Estonia may not show up on Americans’ radar too often. It is a tiny
country in northeastern Europe, just next to Finland. It has the
territory of the Netherlands, but 13 times less people—its 1.3 million
inhabitants is comparable to Hawaii’s population. As a friend from India
recently quipped, “What is there to govern?”
What makes this tiny country interesting in terms of governance is not
just that the people can elect their parliament online or get tax
overpayments back within two days of filing their returns. It is also
that this level of service for citizens is not the result of the
government building a few websites. Instead, Estonians started by
redesigning their entire information infrastructure from the ground up
with openness, privacy, security, and ‘future-proofing’ in mind.
The first building block of e-government is telling citizens apart. This
sounds blatantly obvious, but alternating between referring to a person
by his social security number, taxpayer number, and other identifiers
doesn’t cut it.

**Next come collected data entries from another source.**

(** The evidence that [build_memory_evidence_ref] refers to. *)
Definition evidence_of (config : AeonConfig) (hits : list MemoryHit) (session : option string) : option MemoryEvidence :=
  match config.(hmac_key), bridge_hits hits with
  | Some key, Ok bridged =>
      Some (memory_evidence (mapping_new config.(AeonConfig.agent_id) session config.(AeonConfig.agent_id)) key bridged)
  | _, _ => None
  end.
Lemma build_refers config hits session r m : build_memory_evidence_ref config hits session = (Some r, m) →
  ∃ e, evidence_of config hits session = Some e ∧ r.(digest) = memory_evidence_digest e ∧ m = attested hits.
Proof using Type.
  unfold build_memory_evidence_ref, evidence_of. destruct (hmac_key config) as [key|]; [|done].
  destruct (bridge_hits hits) as [b|]; [|done]. intros [= <- <-]. by eexists.
Qed.
Lemma evidence_of_inj config hits hits' session session' e :
  evidence_of config hits session = Some e → evidence_of config hits' session' = Some e →
  session = session' ∧ Forall2 same_hit hits hits'.
Proof using Type.
  unfold evidence_of. destruct (hmac_key config) as [key|]; [|done].
  destruct (bridge_hits hits) as [b|] eqn:Eb; [|done]. destruct (bridge_hits hits') as [b'|] eqn:Eb'; [|done].
  intros [= <-] [= <- <-]. split; [done|]. by eapply bridge_hits_inj.
Qed.

(** C31: the evidence in a capsule binds the recall.  If two recalls have evidence built under
    one configuration with one digest, the texts of the two evidences have the same
    SHA-256; and if it is one text, both recalls are of one session and of the same hits:
    as many, in the same order, with the same identifiers and scores in millionths, each
    with the same content unless the two contents have the same SHA-256. *)
Theorem evidence_reference_binds_recall `{!JsonLaws J} (config : AeonConfig) (hits hits' : list MemoryHit)
    (session session' : option string) (r r' : MemoryEvidenceRef) (m m' : MemoryAttestationMode) :
  build_memory_evidence_ref config hits session = (Some r, m) →
  build_memory_evidence_ref config hits' session' = (Some r', m') →
  r.(digest) = r'.(digest) →
  ∃ e e', evidence_of config hits session = Some e ∧ evidence_of config hits' session' = Some e'
    ∧ sha256 (canonical_bytes (evidence_json e)) = sha256 (canonical_bytes (evidence_json e'))
    ∧ (canonical_bytes (evidence_json e) = canonical_bytes (evidence_json e') →
       session = session' ∧ Forall2 same_hit hits hits' ∧ m = m').
Proof using Type.
  intros (e & He & Hr & ->)%build_refers (e' & He' & Hr' & ->)%build_refers Hd. exists e, e'. split_and!; [done..| |].
  - apply sha256_public_same. by rewrite Hr, Hr' in Hd.
  - intros ->%evidence_bytes_inj. destruct (evidence_of_inj _ _ _ _ _ _ He He') as [-> Hh]. split_and!; [done..|].
    by destruct Hh.
Qed.
Lemma delivered_same s r config agent session mode events :
  (deliver_nexus_iq_timeline resolve s r config agent session mode events).1.(core) = s.(core).
Proof using Type. unfold deliver_nexus_iq_timeline. repeat case_match; done. Qed.
Lemma any_denial s r p mode evidence hits reason :
  full_ok s → any_confined s.(core).(gate) (nexus_iq_denial_response resolve s r p mode evidence hits reason).
Proof using Type.
  intros Hs. unfold nexus_iq_denial_response.
  match goal with |- context [deliver_nexus_iq_timeline ?re ?s ?r ?c ?a ?se ?m ?ev] => pose proof (delivered_same s r c a se m ev) as H end.
  destruct (deliver_nexus_iq_timeline _ _ _ _ _ _ _ _) as [s1 status]. cbn in H. intros s' res [= <- _].
  unfold full_ok. rewrite H. done.
Qed.
Lemma any_ran s r p config mode recall digest output c :
  full_ok s → any_confined s.(core).(gate) (iq_ran resolve s r p config mode recall digest output c).
Proof using Type.
  intros Hs. unfold iq_ran. apply any_attempt; [done|]. intros _ _.
  match goal with |- context [deliver_nexus_iq_timeline ?re ?s ?r ?c ?a ?se ?m ?ev] => pose proof (delivered_same s r c a se m ev) as H end.
  destruct (deliver_nexus_iq_timeline _ _ _ _ _ _ _ _) as [s1 status]. cbn in H. intros s' res [= <- _].
  unfold full_ok. rewrite H. done.
Qed.
Lemma recall_keeps s r p config :
  full_ok s → fresh_from (tokens_of s) r.(base).(ids) 0 →
  let s' := (recall_for resolve s r p config).1 in
  full_ok s' ∧ s'.(core).(gate) = s.(core).(gate) ∧ fresh_from (tokens_of s') r.(base).(ids) 1.
Proof.
  intros Hs Hf. assert (fresh_from (tokens_of s) r.(base).(ids) 1) as Hf1 by (eapply fresh_from_later, Hf; lia).
  unfold recall_for. destruct (iq_memory_query p) as [query|]; [|done].
  destruct (match _ with Some config => _ | None => _ end) as [client|e]; [|done].
  destruct (iq_tokens_keep s r r.(base).(ids) [required_read_memory_scope p.(iq_agent_id) p.(iq_session_id)] Hs Hf) as (H1 & H2 & H3).
  destruct (iq_caller_tokens_for_required _ _ _ _) as [s1 [ts|e]]; [|done]. cbn in H1, H2, H3.
  unfold recall_allowed. by destruct (_ <=? _)%nat.
Qed.

(** The gate of a recall refuses only what the operator listed: a scope that is not listed is
    passed over without a token, and the recall goes ahead. *)
Lemma unlisted_recall_goes_ahead s r ids agent session :
  (∀ l, s.(core).(gate).(capability_allowlist) = Some l → capability_allowed_by l (required_read_memory_scope agent session) = false) →
  (iq_caller_tokens_for_required s r ids [required_read_memory_scope agent session]).2 = Ok [].
Proof using Type.
  intros Hl. unfold iq_caller_tokens_for_required. destruct (capability_allowlist _) as [l|] eqn:Hal; [|done].
  specialize (Hl l eq_refl). cbn [issue_listed].
  assert (∃ secs, sanitize_token_request (required_read_memory_scope agent session) None
    = Ok (required_read_memory_scope agent session, secs)) as [secs ->] by (destruct session; by eexists).
  rewrite Hl. cbn. unfold check_tokens_against_active_profile. cbn. by destruct (capability_profile _).
Qed.

(** Only a client with a key attests a recall, so evidence is never digested without one. *)
Lemma attested_recall_has_key s r p config s' recall :
  recall_for resolve s r p config = (s', Ok recall) →
  match recall.(recall_evidence).(ev_attestation) with
  | MemAttested | AttestedNoHit | AttestedWithRecall => ∃ c key, config = Some c ∧ c.(AeonConfig.hmac_key) = Some key
  | _ => True
  end.
Proof using Type.
  unfold recall_for. destruct (iq_memory_query p) as [query|]; [|by intros [= _ <-]].
  destruct config as [c|]; cbn [mbind option_bind]; [destruct (AeonConfig.hmac_key c) as [key|] eqn:Hk; cbn [fmap option_fmap option_map]|].
  { intros _. destruct (ev_attestation _); eauto. }
  all: destruct (iq_caller_tokens_for_required _ _ _ _) as [s1 [ts|e]]; [|done];
    unfold recall_allowed; destruct (_ <=? _)%nat; [done|]; by intros [= _ <-].
Qed.

Lemma any_execute_proof s r p : full_ok s → any_confined s.(core).(gate) (do_execute_proof_aeon dbg debug_assertions s r p).
Proof using Type.
  intros Hs. unfold do_execute_proof_aeon. repeat (apply any_attempt; [done|intros ? ?]).
  destruct (aeon_execute_tool_proof _ _ _ _ _ _ _) as [[h [[o c]|e]]|] eqn:Hx; [| |done]; apply aeon_execute_tool_proof_keeps in Hx;
    intros s' res [= <- _]; (split; [done|by apply full_ok_hypervisor]).
Qed.

Lemma any_timeline s r p :
  full_ok s → fresh_from (tokens_of s) r.(base).(ids) 0 → any_confined s.(core).(gate) (do_aeon_execute_timeline dbg resolve s r p).
Proof.
  intros Hs Hf. unfold do_aeon_execute_timeline. do 5 (apply any_attempt; [done|intros ? ?]).
  destruct (execute_wasi_tokens_minted s.(core).(gate) (tokens_of s) (McpServer.clock r.(base)) r.(base).(ids) a3
    p.(tl_parent_token_id) Hs Hf) as [Hsafe _].
  destruct (execute_wasi_tokens _ _ _ _ _ _) as [m minted]. cbn [fst] in Hsafe.
  change s.(core).(gate) with (with_tokens_of s m).(core).(gate).
  assert (full_ok (with_tokens_of s m)) as Hs1 by exact Hsafe. do 3 (apply any_attempt; [done|intros ? ?]).
  destruct (execute_tool_proof_with_tokens _ _ _ _ _ _ _ _ _ _ _) as [[h [[o c]|e]]|] eqn:Hx; [| |done];
    apply execute_tool_proof_with_tokens_keeps in Hx.
  - destruct (tl_agent_id p); [destruct (match from_env _ with Ok _ => _ | Err _ => _ end)|]; intros s' res [= <- _];
      (split; [done|]); by apply (full_ok_hypervisor (with_tokens_of s m) h).
  - intros s' res [= <- _]. split; [done|]. by apply (full_ok_hypervisor (with_tokens_of s m) h).
Qed.

Lemma any_iq s r p :
  full_ok s → fresh_from (tokens_of s) r.(base).(ids) 0 → any_confined s.(core).(gate) (do_nexus_iq_execute dbg resolve s r p).
Proof.
  intros Hs Hf. unfold do_nexus_iq_execute. do 2 (apply any_attempt; [done|intros ? ?]).
  destruct (match nexus_iq_allowlist s with Some _ => _ | None => _ end); [by apply any_denial|].
  set (config := match from_env _ with Ok c => Some c | Err _ => None end). clearbody config.
  destruct (recall_keeps s r p config Hs Hf) as (Hs1 & Hg & Hf1). destruct (recall_for _ _ _ _ _) as [s1 recalled]. cbn [fst] in *.
  rewrite <- Hg. do 4 (apply any_attempt; [done|intros ? ?]).
  assert (∀ s2 run recall digest, full_ok s2 → s2.(core).(gate) = s1.(core).(gate) →
    (∀ h res, run = Some (h, res) → keeps s2.(core).(hypervisor) h) →
    any_confined s1.(core).(gate)
      match run with
      | None => None
      | Some (h, Ok (output, c)) =>
          iq_ran resolve (with_hypervisor s2 h) r p config (parse_mode (iq_attestation_mode p)) recall digest output c
      | Some (h, Err e) =>
          if is_capability_denial e
          then nexus_iq_denial_response resolve (with_hypervisor s2 h) r p (parse_mode (iq_attestation_mode p))
                 recall.(recall_evidence) (length recall.(recall_hits)) (safe_message CapabilityNotPermitted)
          else Some (with_hypervisor s2 h, Err (Nexus e))
      end) as Hanswer.
  { intros s2 run recall digest Hok2 <- Hrun. destruct run as [[h res]|]; [|done]. specialize (Hrun h res eq_refl).
    assert (full_ok (with_hypervisor s2 h)) as Hok3 by by apply full_ok_hypervisor.
    change s2.(core).(gate) with (with_hypervisor s2 h).(core).(gate).
    destruct res as [[o c]|e]; [by apply any_ran|]. destruct (is_capability_denial e); [by apply any_denial|by apply any_stop]. }
  match goal with |- context [match ?required with [] => _ | _ :: _ => _ end] => destruct required as [|c0 caps] eqn:Hreq end.
  { apply Hanswer; [done|done|]. intros h res. apply aeon_execute_tool_proof_keeps. }
  destruct (iq_tokens_keep s1 r (λ k, r.(base).(ids) (S k)) (c0 :: caps) Hs1 (fresh_from_shift _ _ Hf1)) as (Hs2 & Hg2 & _).
  destruct (iq_caller_tokens_for_required _ _ _ _) as [s2 [tokens|e]]; cbn [fst] in *.
  - rewrite <- Hg2. apply any_attempt; [done|]. intros _ _. rewrite Hg2. apply Hanswer; [done|done|].
    intros h res. apply execute_tool_proof_with_tokens_keeps.
  - rewrite <- Hg2. by apply any_denial.
Qed.

Lemma any_reader s (x : AnyAnswer) : full_ok s → (∃ res, x = Some (s, res)) → any_confined s.(core).(gate) x.
Proof using Type. intros Hs [res ->]. by apply any_stop. Qed.
Lemma stats_read s : ∃ res, do_instinct_stats s = Some (s, res).
Proof using Type. unfold do_instinct_stats, attempt. repeat case_match; eauto. Qed.
Lemma export_reads s : ∃ res, do_instinct_export s = Some (s, res).
Proof using Type. unfold do_instinct_export, attempt. repeat case_match; eauto. Qed.
Lemma history_reads s limit : ∃ res, do_get_history s limit = Some (s, res).
Proof using Type. unfold do_get_history, attempt. repeat case_match; eauto. Qed.
Lemma telemetry_reads s : ∃ res, do_get_stats s = Some (s, res).
Proof using Type. unfold do_get_stats, attempt. repeat case_match; eauto. Qed.

Lemma handle_request_confined s r rq :
  full_ok s → fresh_from (tokens_of s) r.(base).(ids) 0 →
  any_confined s.(core).(gate) (handle_request dbg resolve debug_assertions s r rq).
Proof.
  intros Hs Hf. destruct rq as [rq|p|p|p|limit| | |]; cbn [handle_request].
  - unfold core_answer. destruct (handle dbg s.(core) r.(base) rq) as [[c res]|] eqn:Hh; [|done].
    intros s' res' [= <- _]. exact (handle_confined dbg s.(core) r.(base) rq Hs Hf c res Hh).
  - by apply any_execute_proof.
  - by apply any_timeline.
  - by apply any_iq.
  - apply any_reader, history_reads. done.
  - apply any_reader, telemetry_reads. done.
  - apply any_reader, stats_read. done.
  - apply any_reader, export_reads. done.
Qed.

(** A server as it starts, and after any requests, each with fresh identifiers. *)
Inductive reached_by_requests : FullServer → Prop :=
| fresh_server s key : tokens_of s = manager_new key → reached_by_requests s
| after_request s r rq s' res :
    reached_by_requests s → fresh_from (tokens_of s) r.(base).(ids) 0 →
    handle_request dbg resolve debug_assertions s r rq = Some (s', res) → reached_by_requests s'.

Lemma reached_ok s : reached_by_requests s → full_ok s.
Proof.
  induction 1 as [s key Hk|s r rq s' res Hs IH Hf Hh].
  - unfold full_ok, server_ok. unfold tokens_of in Hk. split; rewrite Hk; [apply manager_ok_new|].
    intros id t Ht. cbn in Ht. by rewrite lookup_empty in Ht.
  - by destruct (handle_request_confined s r rq IH Hf s' res Hh).
Qed.
End Confinement.

(** ** What a closed gate stops *)

(** The tool and the switch of each request. *)
Definition tool_of_any (rq : AnyRequest) : string :=
  match rq with
  | RqCore rq => tool_of rq
  | RqExecuteProof _ => "nexus_execute_proof"
  | RqAeonExecuteTimeline _ => "nexus_aeon_execute_timeline"
  | RqNexusIqExecute _ => "nexus_iq_execute"
  | RqGetHistory _ => "nexus_get_history"
  | RqGetStats => "nexus_get_stats"
  | RqInstinctStats => "nexus_instinct_stats"
  | RqInstinctExport => "nexus_instinct_export"
  end.
Definition switch_of_any (rq : AnyRequest) (g : GateConfig) : result () AnyError :=
  match rq with
  | RqCore rq => switch_of rq g
  | RqExecuteProof _ | RqAeonExecuteTimeline _ | RqNexusIqExecute _ => ensure_proof_enabled g
  | RqInstinctStats | RqInstinctExport => ensure_instinct_enabled g
  | RqGetHistory _ | RqGetStats => Ok ()
  end.
Definition may_execute_timeline (rq : AnyRequest) : bool := match rq with RqAeonExecuteTimeline _ => true | _ => false end.

Section Theorems.
Context `{U : UrlLib} `{C : CryptoLib} `{CL : !CryptoLaws C} `{Zs : ZstdLib} `{Hi : HashIter} `{E : SnapEnv} `{Io : InstinctIo} `{G : Guest}
  `{WG : WasiGuest} `{Sch : Scheduler} `{M : McpLib} `{D : DigestLib} `{P : !ProofLib} `{T : !TimelineLib} `{W : AeonWire}
  `{J : JsonLib} `{Sh : Sha256Lib} `{Hm : HmacLib} `{Iq : IqLib}.
Variable dbg : Capability → string.
Variable resolve : string → Z → option (list IpAddr).
Variable debug_assertions : bool.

Estonia uses a simple, unique ID methodology across all
systems, from paper passports to bank records to government offices and
hospitals. A citizen with the personal ID code 37501011234 is a male
born in the 20th century (3) in year ’75 on January 1 as the 123rd baby
of that day. The number ends with a computational checksum to easily
detect typos.
For these identified citizens to transact with each other, Estonia
passed the Digital Signatures Act in 2000. The state standardized a
national Public Key Infrastructure (PKI), which binds citizen identities
to their cryptographic keys, and now doesn’t care if any Tiit and Toivo
(to use common Estonian names) sign a contract in electronic form with
certificates or plain ink on paper. A signature is a signature in the
eyes of the law.
As a quirky side effect, this foundational law also forced all
decentralized government systems to become digital “by market demand.”
No part of the Estonian government can turn down a citizen’s digitally
signed document and demand a paper copy instead. As citizens opt for
convenience, bureaucrats see a higher inflow of digital forms and are
self-motivated to invest in systems that will help them manage the
process. Yet a social worker in a small village can still provide the
same service with no big investment by handling the small number of
digitally signed email attachments the office receives.